この公演でのヴェルヴェット・リヴォルヴァーの再結成は、チケットの即時完売を約束したも同然だった。とは言え、彼らが準備できたのは4曲だけで、うち3曲がバンドのオリジナル曲(「サッカー・トレイン・ブルース」、「シー・ビルズ・クイック・マシーン」、「スリザー」)、1曲がピンク・フロイドのカヴァー曲「あなたがここにいてほしい(原題:Wish You Were Here)」だった。1曲目を歌い終わったあと、ウェイランドが観客に向かって「今日ここに来てくれて本当にありがとう」と語り始めた。そして「悲しい出来事がきっかけで集まることになったけど、みんなの優しさがあふれてるよ。俺とマットが以前、死んでしまった仲間のために同じようなライブを開催したことがあって、あれは本当に辛いライブだったのを覚えている。ジョンの家族に俺たちの愛、友情、祈りを全部捧げたいと思っているよ」と続いた。
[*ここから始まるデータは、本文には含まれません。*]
Definition busy (pid : Z) (id : string) (gs : notes) : Z :=
  map_sum (fun x => if (x.1 =? pid) && in_flight id x.2 then 1 else 0) gs.
Definition holders (id : string) (gs : notes) : Z := map_sum (fun x => if holds id x.2 then 1 else 0) gs.

(** The order is being sent, or recorded as sent. *)
Definition gone (o : order) : Prop := o_status o = OSending \/ o_delivered_txid o <> None.
Definition order_gone (id : string) (d : db) : Prop := exists o, orders d !! id = Some o /\ gone o.

Record sends_ok (w : world) (gs : notes) (id : string) : Prop := {
  so_once : (length (sends_of id (w_wallet w)) <= 1)%nat;
  so_claims : holders id gs <= 1;
  so_claimed : 0 < holders id gs -> order_gone id (w_db w);
  so_sent : sends_of id (w_wallet w) <> [] -> order_gone id (w_db w);
  so_fresh tid pid : gs !! tid = Some (pid, Claimed id) -> sends_of id (w_wallet w) = []
}.

(** No lookup missed a send, no sweep gave up an order that was being sent. *)
Definition clean (w : world) : Prop := w_missed w = [] /\ Forall (fun x => x.2 = false) (w_gave_up w).
(** [money] with [accept], [holdForHuman] and [afterRace]: decided again at most
    twice when the order moved meanwhile. *)
Fixpoint money (again : nat) (id pid : string) (o : order) (d : callback) (c : class) (ev : event_ref) : program ipn_outcome :=
  let afterRace :=
    match again with
    | O => mret Raced
    | S again' =>
        fresh ← q_ (select_order id);
        match fresh with Some o' => money again' id pid o' d c ev | None => mret Raced end
    end in
  tied ← tiedPayment id o ev;
  match tied with
  | Some t => if String.eqb t pid then samePayment id pid o d c else otherPayment id pid d
  | None =>
      elsewhere ← q_ (select (tied_elsewhere id pid));
      match elsewhere with
      | Some _ => paymentTiedElsewhere id pid
      | None =>
          match hold_for o d c with
          | Some h =>
              rel ← (match h with HoldPartial => releaseFor id o (c_ratio c) (num_ratio (invoicePrice o) 100) | _ => mret None end);
              r ← attempt (q (hold_tx id pid d (hold_error h) rel));
              match r with
              | Err (DupEntry _) => paymentTiedElsewhere id pid
              | Err e => throw_io e
              | Ok false => afterRace
              | Ok true => _ ← tell proc (key ["hold"; id; pid]) "Payment held for a human"; mret Held
              end
          | None =>
              r ← attempt (q (accept_tx id pid d));
              match r with
              | Err (DupEntry _) => paymentTiedElsewhere id pid
              | Err e => throw_io e
              | Ok LostRace => afterRace
              | Ok NotBacked => _ ← tell proc (key ["unbacked"; id; pid]) "UNBACKED PAID ORDER"; mret Held
              | Ok Accepted => _ ← announcePurchase id; _ ← deliver proc id false; mret Paid
              end
          end
      end
  end.

(** ** Failed, expired, refunded *)

Definition paidPaymentReversed (id pid : string) (o : order) (c : class) : program ipn_outcome :=
  _ ← (if negb (truthy (o_delivered_txid o)) && bool_decide (o_status o ∈ [OAwaiting; ONeedsReview]) then
         ignore_io (q_ (update_order id (fun o => not_recorded o && bool_decide (o_status o ∈ [OAwaiting; ONeedsReview])
                          && negb (bool_decide (o_delivery_error o = Some (PaymentReversed (c_status c) pid))))
                        (fun o => set_error (Some (PaymentReversed (c_status c) pid)) (set_status ONeedsReview o))))
       else mret ());
  _ ← q_ (select_order id);
  _ ← tell proc (key ["reversed"; id; pid; c_status c]) "NOWPayments reversed the payment this order was paid with";
  mret NeedsHuman.
(* ===== verification/MarketRace.v ===== *)
(** * A sweep against another process (contrib/market/delivery.mjs)

    The sweep leaves alone the orders its own process is sending. What it does
    with one that another process has claimed and not sent yet, what the panel's
    Send does after it, and what the other process then does. *)

From S2P Require Import Prelude JsInt JsNum MarketPrice Tasks MarketDb MarketLadder MarketDelivery MarketSafe.
Local Open Scope Z_scope.

(** ** Programs that leave the wallet alone *)

Definition same_wallet (w w' : world) : Prop := w_wallet w' = w_wallet w.

Lemma run_steady_wallet {A} (m : program A) o w :
  does same_wallet m -> w_wallet (run_steady o m w).2 = w_wallet w.
Proof.
  revert w. induction m as [r|B f k IH]; intros w; cbn; [done|]. intros [Hf Hk]. specialize (Hf o w).
  destruct (f o w) as [r w1]. cbn in Hf. rewrite IH by apply Hk. exact Hf.
Qed.

Lemma wallet_q {A} (f : env -> stmt A) : does same_wallet (q f).
Proof. apply does_await. intros o w. unfold same_wallet, run_stmt.
  by destruct (or_link o), (f (env_of o w) (w_db w)) as [[a|e] d]. Qed.
Lemma wallet_local {A} (f : world -> A * world) : (forall w, w_wallet (f w).2 = w_wallet w) -> does same_wallet (local f).
Proof. intros H. apply does_await. intros o w. specialize (H w). by destruct (f w). Qed.

Lemma wallet_announce id : does same_wallet (announcePurchase id).
Proof.
  unfold announcePurchase. apply does_try; [|done]. destruct (negb _); [done|].
  apply does_bind; [apply wallet_q|]. intros [o|]; [|done]. destruct (negb _); [done|]. destruct (negb _); [done|].
  apply does_await. intros oc w. by destruct (or_link oc).
Qed.

Lemma wallet_record id txid : does same_wallet (recordSent id txid).
Proof.
  unfold recordSent. apply does_bind; [apply wallet_q|]. intros []; [apply wallet_announce|].
  apply does_bind; [apply wallet_q|]. intros row. destruct (row ≫= o_delivered_txid) as [x|]; [|done].
  by destruct (bool_decide _); [|apply wallet_local].
Qed.

Lemma wallet_leave pid id : does same_wallet (leaveSending pid id).
Proof. by apply wallet_local. Qed.

(** The rest of a delivery after its claim and its last look at the balance. *)
Definition claimed_rest (pid : Z) (id : string) (o : order) : program reply :=
  finally_io (try_io (send_claimed id o) crashed) (leaveSending pid id).

(** When the node answers, it is one more send of the order. *)
Lemma rest_sends pid id o oc w :
  or_link oc = Works ->
  length (sends_of id (w_wallet (run_steady oc (claimed_rest pid id o) w).2)) = S (length (sends_of id (w_wallet w))).
Proof.
  intros Hl. set (t := {| x_txid := or_txid oc; x_comment := id; x_send := true; x_to := o_address o;
                          x_amount := to_fixed 8 (order_pcn o); x_live := true |}).
  set (rest := finally_io (try_io (_ ← recordSent id (or_txid oc); _ ← notify "Sent"; mret (sent (or_txid oc))) crashed)
                 (leaveSending pid id)).
  assert (run_steady oc (claimed_rest pid id o) w = run_steady oc rest (on_wallet (fun l => l ++ [t]) w)) as ->.
  { cbn. by rewrite Hl. }
  rewrite run_steady_wallet; [|].
  - cbn [w_wallet on_wallet]. rewrite sends_of_app, length_app.
    assert (sends_of id [t] = [t]) as ->; [|cbn; lia]. assert (is_send id t = true) as Ht
      by (unfold is_send, t; cbn; by rewrite bool_decide_eq_true_2).
    unfold sends_of. cbn -[is_send t]. by case_decide.
  - unfold rest. apply does_finally; [|apply wallet_leave]. apply does_try.
    + apply does_bind; [apply wallet_record|]. intros []. apply does_bind; [by apply wallet_local|]. done.
    + intros e. apply does_bind; [by apply wallet_local|]. done.
Qed.

Lemma no_recent_sends id w : sends_of id (w_wallet w) = [] -> sends_of id (recent (w_wallet w)) = [].
Proof.
  intros H. rewrite <- (take_drop (length (w_wallet w) - 1000) (w_wallet w)), sends_of_app in H.
  by apply app_nil in H as [_ H].
Qed.

(** ** The sweep, then the panel's Send *)

#[local] Opaque send_claimed recordSent.

(** A lookup that finds nothing because there is nothing. *)
Lemma find_nothing {A} id oc w (k : option string -> program A) :
  or_link oc = Works -> sends_of id (w_wallet w) = [] ->
  run_steady oc (findSentTx id ≫= k) w = run_steady oc (k None) w.
Proof.
  intros Hl Hn. unfold findSentTx, rpc, note_missed. cbn. rewrite Hl.
  by rewrite (no_recent_sends id w Hn), Hn.
Qed.

Lemma sweep_hands_back pid id o oc w :
  or_link oc = Works -> is_sending pid id w = false -> sends_of id (w_wallet w) = [] ->
  orders (w_db w) !! id = Some o -> in_sending o = true ->
  let w' := (run_steady oc (reconcile_one pid id) w).2 in
  w_wallet w' = w_wallet w /\ w_settings w' = w_settings w /\
  orders (w_db w') !! id = Some (set_error (Some NoTransactionFound) (set_status ONeedsReview o)) /\
  (id, being_sent id w) ∈ w_gave_up w'.
Proof.
  intros Hl Hs Hn Ho Hin. unfold reconcile_one. cbn zeta.
  assert (note_missed id w = w) as Hm by (unfold note_missed; by rewrite (no_recent_sends id w Hn), Hn).
  cbn. rewrite Hs. cbn. rewrite Hl, Hm, (no_recent_sends id w Hn). cbn. unfold run_stmt, update_order. rewrite Hl, Ho, Hin.
  cbn. rewrite ?Ho, ?Hin, lookup_insert_eq. cbn.
  change (in_sending (set_error _ (set_status ONeedsReview o))) with false. cbn. split; [done|]. split; [done|].
  split; [by rewrite lookup_insert_eq|left].
Qed.

(** ** What a program does while the connection holds *)

Lemma steady_bind {A B} (g : A -> program B) (m : program A) o w :
  run_steady o (m ≫= g) w
  = match run_steady o m w with (Ok a, w') => run_steady o (g a) w' | (Err e, w') => (Err e, w') end.
Proof. apply run_steady_bind. Qed.
Lemma steady_q {A} (f : stmt A) o w :
  or_link o = Works ->
  run_steady o (q_ f) w = match f (w_db w) with (Ok a, d) => (Ok a, on_db (fun _ => d) w) | (Err e, _) => (Err e, w) end.
Proof. intros Hl. cbn. unfold run_stmt. rewrite Hl. by destruct (f (w_db w)) as [[a|e] d]. Qed.
Lemma steady_select {A} (g : db -> A) o w : or_link o = Works -> run_steady o (q_ (select g)) w = (Ok (g (w_db w)), w).
Proof. intros Hl. rewrite steady_q by done. cbn. by destruct w. Qed.
Lemma steady_seen id o w : or_link o = Works -> sends_of id (w_wallet w) = [] -> run_steady o (alreadySent id) w = (Ok (Ok None), w).
Proof.
  intros Hl Hn. unfold alreadySent, attempt. rewrite run_steady_try, find_nothing by done. reflexivity.
Qed.
Lemma steady_update id guard f o w x :
  or_link o = Works -> orders (w_db w) !! id = Some x -> guard x = true ->
  run_steady o (q_ (update_order id guard f)) w = (Ok true, on_db (on_orders <[id := f x]>) w).
Proof. intros Hl Hx Hg. rewrite steady_q by done. unfold update_order. rewrite Hx, Hg. reflexivity. Qed.

(** Up to the claim, everything in order. *)
Lemma steady_check id o oc w :
  or_link oc = Works -> sends_of id (w_wallet w) = [] -> orders (w_db w) !! id = Some o ->
  awaiting o = true -> not_recorded o = true ->
  below_stop (or_balance oc) (order_pcn o) (floatStopPcn (w_settings w)) = false ->
  run_steady oc (deliver_check id true) w = (Ok (inr o), w).
Proof.
  intros Hl Hn Ho Ha Hr Hb. unfold deliver_check, select_order.
  rewrite steady_bind, steady_select by done. cbv beta. rewrite Ho, Hr, Ha. cbn [negb].
  rewrite steady_bind, steady_seen by done. cbn. rewrite Hl. cbn. by rewrite Hb.
Qed.

(** The claim, the last look at the balance, then the rest. *)
Lemma steady_claim pid id o oc w :
  or_link oc = Works -> orders (w_db w) !! id = Some o -> awaiting o = true -> not_recorded o = true ->
  below_stop (or_balance oc) (order_pcn o) (floatStopPcn (w_settings w)) = false ->
  exists w', w_wallet w' = w_wallet w /\
    run_steady oc (finally_io (try_io (deliver_claim id o) crashed) (leaveSending pid id)) w
    = run_steady oc (claimed_rest pid id o) w'.
Proof.
  intros Hl Ho Ha Hr Hb. unfold deliver_claim, claim, claimed_rest.
  exists (on_db (on_orders <[id := set_mode (Some Auto) (set_status OSending o)]>) w). split; [done|].
  cbn. unfold run_stmt, update_order. rewrite Hl, Ho, Ha, Hr. cbn. rewrite Hl. cbn. by rewrite Hb.
Qed.

Lemma deliver_sends pid id o oc w :
  or_link oc = Works -> sends_of id (w_wallet w) = [] -> orders (w_db w) !! id = Some o ->
  awaiting o = true -> not_recorded o = true ->
  below_stop (or_balance oc) (order_pcn o) (floatStopPcn (w_settings w)) = false ->
  length (sends_of id (w_wallet (run_steady oc (ignore_io (deliver pid id true)) w).2)) = 1%nat.
Proof.
  intros Hl Hn Ho Ha Hr Hb. unfold ignore_io, deliver. rewrite steady_bind, steady_bind, run_steady_try.
  rewrite (steady_check id o) by done. rewrite steady_bind.
  change (run_steady oc (enterSending pid id) w) with (@Ok err () tt, (run_steady oc (enterSending pid id) w).2).
  cbv beta iota. set (w1 := (run_steady oc (enterSending pid id) w).2).
  destruct (steady_claim pid id o oc w1 Hl Ho Ha Hr Hb) as (w2 & Hw2 & ->).
  pose proof (rest_sends pid id o oc w2 Hl) as H. rewrite Hw2 in H. change (w_wallet w1) with (w_wallet w) in H.
  rewrite Hn in H. by destruct (run_steady oc (claimed_rest pid id o) w2) as [[r|e] w3].
Qed.

(** The panel's Send of an order held for review, confirmed: one send more. *)
Lemma admin_sends_held pid id o oc w :
  or_link oc = Works -> sends_of id (w_wallet w) = [] ->
  orders (w_db w) !! id = Some o -> o_status o = ONeedsReview -> not_recorded o = true ->
  below_stop (or_balance oc) (order_pcn o) (floatStopPcn (w_settings w)) = false ->
  length (sends_of id (w_wallet (run_steady oc (admin_send pid id true) w).2)) = 1%nat.
Proof.
  intros Hl Hn Ho Hst Hr Hb. unfold admin_send, select_order.
  rewrite steady_bind, steady_seen by done. rewrite steady_bind, steady_select by done. cbv beta. rewrite Ho, Hst.
  rewrite bool_decide_eq_true_2 by done. cbn [andb negb]. rewrite steady_bind. unfold ignore_io at 1. rewrite steady_bind.
  rewrite (steady_update id _ _ oc w o) by (done || by rewrite Hst, bool_decide_eq_true_2). cbv iota beta.
  change (run_steady oc (mret ()) ?x) with (@Ok err () tt, x). cbv iota beta.
  apply (deliver_sends pid id (set_status OAwaiting o)); try done. cbn. by rewrite lookup_insert_eq.
Qed.

Lemma sending_is_being_sent pid id w : is_sending pid id w = true -> being_sent id w = true.
Proof.
  unfold is_sending, being_sent, memory_of. intros H%bool_decide_eq_true_1.
  destruct (w_memory w !! pid) as [m|] eqn:Hm; [|by destruct H as [n H]; cbn in H; rewrite lookup_empty in H].
  apply orb_true_iff. left. apply existsb_exists. exists m. split; [|by apply bool_decide_eq_true_2].
  apply list_elem_of_In, list_elem_of_fmap. exists (pid, m). split; [done|]. by apply elem_of_map_to_list.
Qed.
曲と曲の間、ファンたちは「ツアー!」と連呼し続け、その後の再結成ツアーの噂を再燃させた。特にSTPが2013年にスコット・ウェイランドの解雇を発表し、ウェイランドがバンドを必要とする状況に再び陥ったあとは特に盛り上がった。2014年、ウェイランドがこんな発言をしている。「俺はあいつらに電話して数ヶ月間だけライブをやる提案をしたんだ。俺たちは案外仲が良いんだよ。ただ、俺はフルタイムでヴェルヴェット・リヴォルヴァーのボーカルをしたくないってだけなのさ。可能ならフェスティバルだけで歌いたい。ほら、その方が簡単に大金を稼げるからな」と。

離婚で大金が必要だったウェイランドは一度に大金が手に入る仕事を熱望していた。しかしヴェルヴェット・リヴォルヴァーの再結成は実現しない運命のようだった。そして、2015年12月3日、彼はドラッグの過剰摂取で急逝した。この5ヶ月後、ガンズが確実に大きな利益を見込める再結成ツアーを発表し、現在もこのツアーが続いている。そんな彼らが遂にヴェルヴェット・リヴォルヴァーの楽曲をコンサート中に演奏したのである。このバンドのレガシーを復活させる最高の方法だ。願わくば、次は「フォール・トゥ・ピーセズ」を演奏してほしい。